Baerst v. State Board of Education, No. 366993 (May 28, 1991)

1991 Conn. Super. Ct. 4672, 4 Conn. L. Rptr. 571
CourtConnecticut Superior Court
DecidedMay 28, 1991
DocketNo. 366993
StatusUnpublished
Cited by1 cases

This text of 1991 Conn. Super. Ct. 4672 (Baerst v. State Board of Education, No. 366993 (May 28, 1991)) is published on Counsel Stack Legal Research, covering Connecticut Superior Court primary law. Counsel Stack provides free access to over 12 million legal documents including statutes, case law, regulations, and constitutions.

Bluebook
Baerst v. State Board of Education, No. 366993 (May 28, 1991), 1991 Conn. Super. Ct. 4672, 4 Conn. L. Rptr. 571 (Colo. Ct. App. 1991).

Opinion

[EDITOR'S NOTE: This case is unpublished as indicated by the issuing court.] MEMORANDUM OF DECISION This is an appeal from a decision of a hearing board appointed by the State Board of Education under the provision of 10-186 (b)(2), C.G.S. The decision is dated July 26, 1989 and it upheld the decision of the New Canaan Board of Education dated April 21, 1989, denying the daughter of the appellant, John S. Baerst, the right to attend the public schools of New Canaan

The appellant and his family had resided in New Canaan since 1980 but had moved to a new home in 1985 which had an address on a street located in New Canaan but a large portion of their property was in the town of Norwalk. In early January of 1989 the appellant was advised by the New Canaan Board of Education that school accommodations would not be provided in New Canaan for his daughter. On April 4, 1989 he requested a hearing pursuant to 10-186 (b)(1) of the Connecticut General Statutes.

A hearing was held before the New Canaan Board of Education on April 13, 1989. The appellant thereafter appealed to the State Board of Education under the provisions of10-186 C.G.S. A hearing took place on May 31, 1989 before the hearing officer appointed by the State Board of Education. The appellant bases his appeal on three grounds: CT Page 4673

(a) The State Board of Education has failed to articulate any proper standards for determining residency for purposes of establishing entitlement to education;

(b) Its determination was clearly erroneous in view of the reliable, probative, and substantial evidence on the whole record;

(c) its determination, absence some rational and appropriate criteria for determining residency, was arbitrary, capricious and characterized by an abuse of discretion.

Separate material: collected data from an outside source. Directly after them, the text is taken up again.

(** C10: an accepted submission stores [t] in [last_user_message] before the
    generation engine is consulted; whatever the engines then do, the field
    still holds [t] when the method returns, and a following redo calls the
    generation engine again with exactly [t]. *)
Theorem submit_keeps_last_user_message (e e' : engines) (t : string) (m : ChatManager) :
  truthy t = true ->
  process_voice_input e t m = respond e t (snd (accept_turn t m)) /\
  last_user_message (state (snd (accept_turn t m))) = Some t /\
  (forall u, ~ In (LlmChat u) (events_of (accept_turn t) m)) /\
  last_user_message (state (snd (process_voice_input e t m))) = Some t /\
  In (LlmChat t) (events_of (redo_last_message e') (snd (process_voice_input e t m))).
Proof.
  intros Ht. split; [|split; [|split; [|split]]].
  - unfold process_voice_input. rewrite Ht. simpl. unfold bind.
    rewrite accept_turn_effect. reflexivity.
  - rewrite accept_turn_effect. reflexivity.
  - intros u.
    rewrite (events_of_app (accept_turn t) m _
               ltac:(rewrite accept_turn_effect; reflexivity)).
    destruct (on_chat_updated m); simpl; intros H;
      repeat (destruct H as [H|H]; [discriminate H|]); exact H.
  - destruct (process_voice_input_effect e t m Ht) as (b & rest & ->). reflexivity.
  - destruct (process_voice_input_effect e t m Ht) as (b & rest & ->).
    apply redo_calls_generation; [reflexivity | exact Ht | reflexivity].
Qed.

Lemma submit_keeps_last_user_message_witness :
  process_voice_input (failing "boom") "hello" fresh =
    respond (failing "boom") "hello" (snd (accept_turn "hello" fresh)) /\
  last_user_message (state (snd (accept_turn "hello" fresh))) = Some "hello" /\
  (forall u, ~ In (LlmChat u) (events_of (accept_turn "hello") fresh)) /\
  last_user_message (state (snd (process_voice_input (failing "boom") "hello" fresh))) =
    Some "hello" /\
  In (LlmChat "hello")
    (events_of (redo_last_message (answering "hi"))
       (snd (process_voice_input (failing "boom") "hello" fresh))).
Proof.
  apply (submit_keeps_last_user_message (failing "boom") (answering "hi") "hello" fresh).
  reflexivity.
Defined.

End LastUserMessage.

(** ** Effects of the remaining methods *)
Section Methods.
Import Whisper.

Lemma clear_history_effect (m : ChatManager) :
  clear_history m =
    (Returned tt,
     mkChatManager (settings m) (on_chat_updated m)
       (set_scroll_offset 0 (set_chat_history [] (state m))) (audio m)
       (trace m ++ Status "Chat history cleared!" ::
          if on_chat_updated m then [ChatShown [] 0] else [])).
Proof.
  destruct m as [s l st au tr]. unfold clear_history. unfold_M.
  destruct l; simpl; rewrite <- ?app_assoc; reflexivity.
Qed.

Lemma toggle_ptt_mode_effect (m : ChatManager) :
  toggle_ptt_mode m =
    (Returned tt,
     mkChatManager (settings m) (on_chat_updated m)
       (set_is_ptt_mode (negb (is_ptt_mode (state m))) (state m)) (audio m)
       (trace m ++
          [Status ("Switched to " +:+
                   (if is_ptt_mode (state m) then "Passive" else "Push-to-Talk") +:+
                   " mode")])).
Proof.
  destruct m as [s l st au tr]. unfold toggle_ptt_mode. unfold_M. simpl.
  destruct (is_ptt_mode st); reflexivity.
Qed.

Lemma stop_processing_effect (m : ChatManager) :
  stop_processing m =
    (Returned tt,
     if processing (state m)
     then mkChatManager (settings m) (on_chat_updated m)
            (set_processing false (state m)) (audio m)
            (trace m ++ [Status "Processing stopped!"])
     else m).
Proof.
  destruct m as [s l st au tr]. unfold stop_processing. unfold_M. simpl.
  destruct (processing st); reflexivity.
Qed.

Lemma start_recording_busy (opens : bool) (m : ChatManager) :
  recording_stream (state m) <> None \/ processing (state m) = true ->
  start_recording opens m = (Returned false, m).
Proof.
  intros H. unfold start_recording. unfold_M. simpl.
  destruct H as [H | ->].
  - rewrite bool_decide_eq_true_2 by exact H. reflexivity.
  - rewrite orb_true_r. reflexivity.
Qed.

Lemma start_recording_idle (opens : bool) (m : ChatManager) :
  recording_stream (state m) = None ->
  processing (state m) = false ->
  start_recording opens m =
    if opens then
      (Returned true,
       mkChatManager (settings m) (on_chat_updated m)
         (set_recording (Some PaStream) (Some []) (Some PaInstance)
            (Some SAMPLE_RATE) (state m))
         (Host (S (pa_instances (audio m))) (S (streams_open (audio m)))
            (S (streams_running (audio m))))
         (trace m))
    else
      (Returned false,
       mkChatManager (settings m) (on_chat_updated m) (state m) (audio m)
         (trace m ++ [Status "Error: Could not start recording"; Sleep 2])).
Proof.
  intros Hs Hp. destruct m as [s l st au tr]. simpl in *.
  unfold start_recording. unfold_M. simpl. rewrite Hs, Hp. simpl.
  destruct opens; simpl; rewrite <- ?app_assoc; reflexivity.
Qed.

Lemma stop_recording_idle (t : teardown) (m : ChatManager) :
  recording_stream (state m) = None ->
  Chat.stop_recording t m = (Returned None, m).
Proof.
  intros Hs. unfold Chat.stop_recording. unfold_M. simpl. rewrite Hs. reflexivity.
Qed.

Lemma stop_recording_active (t : teardown) (m : ChatManager) :
  recording_stream (state m) <> None ->
  Chat.stop_recording t m =
    (Returned
       (handed_back
          (fst (Whisper.stop_recording t (recording_stream (state m))
                  (recording_frames (state m)) (recording_pyaudio (state m)) (audio m)))
          (sample_rate (state m))),
     mkChatManager (settings m) (on_chat_updated m)
       (set_recording None None None None (state m))
       (snd (Whisper.stop_recording t (recording_stream (state m))
               (recording_frames (state m)) (recording_pyaudio (state m)) (audio m)))
       (trace m ++ [Status "Processing audio..."])).
Proof.
  intros Hs. destruct m as [s l st au tr]. simpl in *.
  unfold Chat.stop_recording. unfold_M. cbn -[Whisper.stop_recording].
  destruct (recording_stream st) as [stream|] eqn:E; [|congruence].
  cbn -[Whisper.stop_recording].
  destruct (Whisper.stop_recording t (Some stream) (recording_frames st)
              (recording_pyaudio st) au) as [[a|] h]; cbn; [|reflexivity].
  destruct (0 <? Z.of_nat (length a)); reflexivity.
Qed.

End Methods.

(** ** Push-to-talk capture *)
Section Capture.
Import Whisper.

Lemma np_maximum_choice (a b : float) : np_maximum a b = a \/ np_maximum a b = b.
Proof.
  unfold np_maximum.
  destruct (PrimFloat.is_nan a); [left; reflexivity|].
  destruct (PrimFloat.is_nan b); [right; reflexivity|].
  destruct (PrimFloat.ltb a b); [right | left]; reflexivity.
Qed.

Lemma fold_np_maximum_within (xs : list float) (acc : float) :
  PrimFloat.ltb 1 acc = false ->
  Forall (fun x => PrimFloat.ltb 1 x = false) xs ->
  PrimFloat.ltb 1 (fold_left np_maximum xs acc) = false.
Proof.
  revert acc. induction xs as [|x xs IH]; intros acc Hacc Hxs; simpl.
  - exact Hacc.
  - inversion Hxs as [|? ? Hx Hrest]; subst. apply IH; [|exact Hrest].
    destruct (np_maximum_choice acc x) as [-> | ->]; assumption.
Qed.

Lemma np_max_abs_within (a : pcm) :
  a <> [] -> within_unit a ->
  exists peak, np_max_abs a = Returned peak /\ PrimFloat.ltb 1 peak = false.
Proof.
  intros Hne Hw. destruct a as [|x xs]; [congruence|].
  inversion Hw as [|? ? Hx Hxs]; subst.
  eexists. split; [reflexivity|].
  apply fold_np_maximum_within; [exact Hx|].
  apply Forall_map. exact Hxs.
Qed.

Lemma np_max_abs_nonempty (a : pcm) :
  a <> [] -> exists peak, np_max_abs a = Returned peak.
Proof.
  destruct a as [|x xs]; [congruence|]. intros _. eexists. reflexivity.
Qed.

Lemma concat_nonempty_frames (frames : list pcm) :
  concat frames <> [] -> frames <> [].
Proof. destruct frames; [simpl; congruence | congruence]. Qed.

(** What a clean [whisper.stop_recording] returns for the frames gathered. *)
Lemma whisper_stop_recording_clean (stream : pa_stream) (p : pa_instance)
    (frames : option (list pcm)) (h : host) :
  let buffer := concat (default [] frames) in
  snd (Whisper.stop_recording Clean (Some stream) frames (Some p) h) = release Clean h /\
  (buffer = [] ->
   handed_back (fst (Whisper.stop_recording Clean (Some stream) frames (Some p) h)) =
     fun _ => None) /\
  (buffer <> [] ->
   exists peak, np_max_abs buffer = Returned peak /\
     fst (Whisper.stop_recording Clean (Some stream) frames (Some p) h) =
       Some (if PrimFloat.ltb 1 peak
             then map (fun x => np_divide x peak) buffer
             else buffer)).
Proof.
  cbv zeta. unfold Whisper.stop_recording, collect.
  destruct (default [] frames) as [|f fs] eqn:E.
  - simpl. repeat split. intros H. congruence.
  - set (buffer := concat (f :: fs)). split; [|split].
    + destruct (np_max_abs buffer) as [peak|]; [destruct (PrimFloat.ltb 1 peak)|]; reflexivity.
    + intros Hb. rewrite Hb. reflexivity.
    + intros Hb. destruct (np_max_abs_nonempty buffer Hb) as [peak Hp].
      exists peak. split; [exact Hp|]. rewrite Hp.
      destruct (PrimFloat.ltb 1 peak); reflexivity.
Qed.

The State Board of Education counters the appellant's first allegation by maintaining that 10-186 in providing for an appeal to the State Board and a hearing before that board calls for a trial de novo and for a finding of actual residency based upon a preponderance of the evidence and that, thus, the appeal does not involve a state agency's failure to properly inform or delegate authority or to establish guidelines for the exercise of such authority. The State maintains that, in fact, guidelines for the exercise of such authority exist by virtue of the statute which sets forth that the standard of review in residency cases is a de novo determination of actual residency based upon a preponderance of the evidence with the burden of proof on the party claiming ineligibility to receive school accommodations. The Board of Education further maintains that the common law, court decisions and opinions of the attorney general provide adequate guidelines for a hearing before a local board as to residency. The Board counters the second and third allegations of the appellant as to the arbitrary, capricious, abuse of discretion and purely erroneous claims basically by placing emphasis on the word de novo and maintaining that there was, in fact, a full and complete de novo hearing held by the Board of Education hearing officer. The New Canaan Board of Education argues that the findings of the hearing board are supported by substantial and competent evidence in the record that the hearing board acted within its statutory authority in rendering its decision and that the residency test of the New Canaan Board of Education was properly adopted pursuant to the local board's statutory grant of powers and duties.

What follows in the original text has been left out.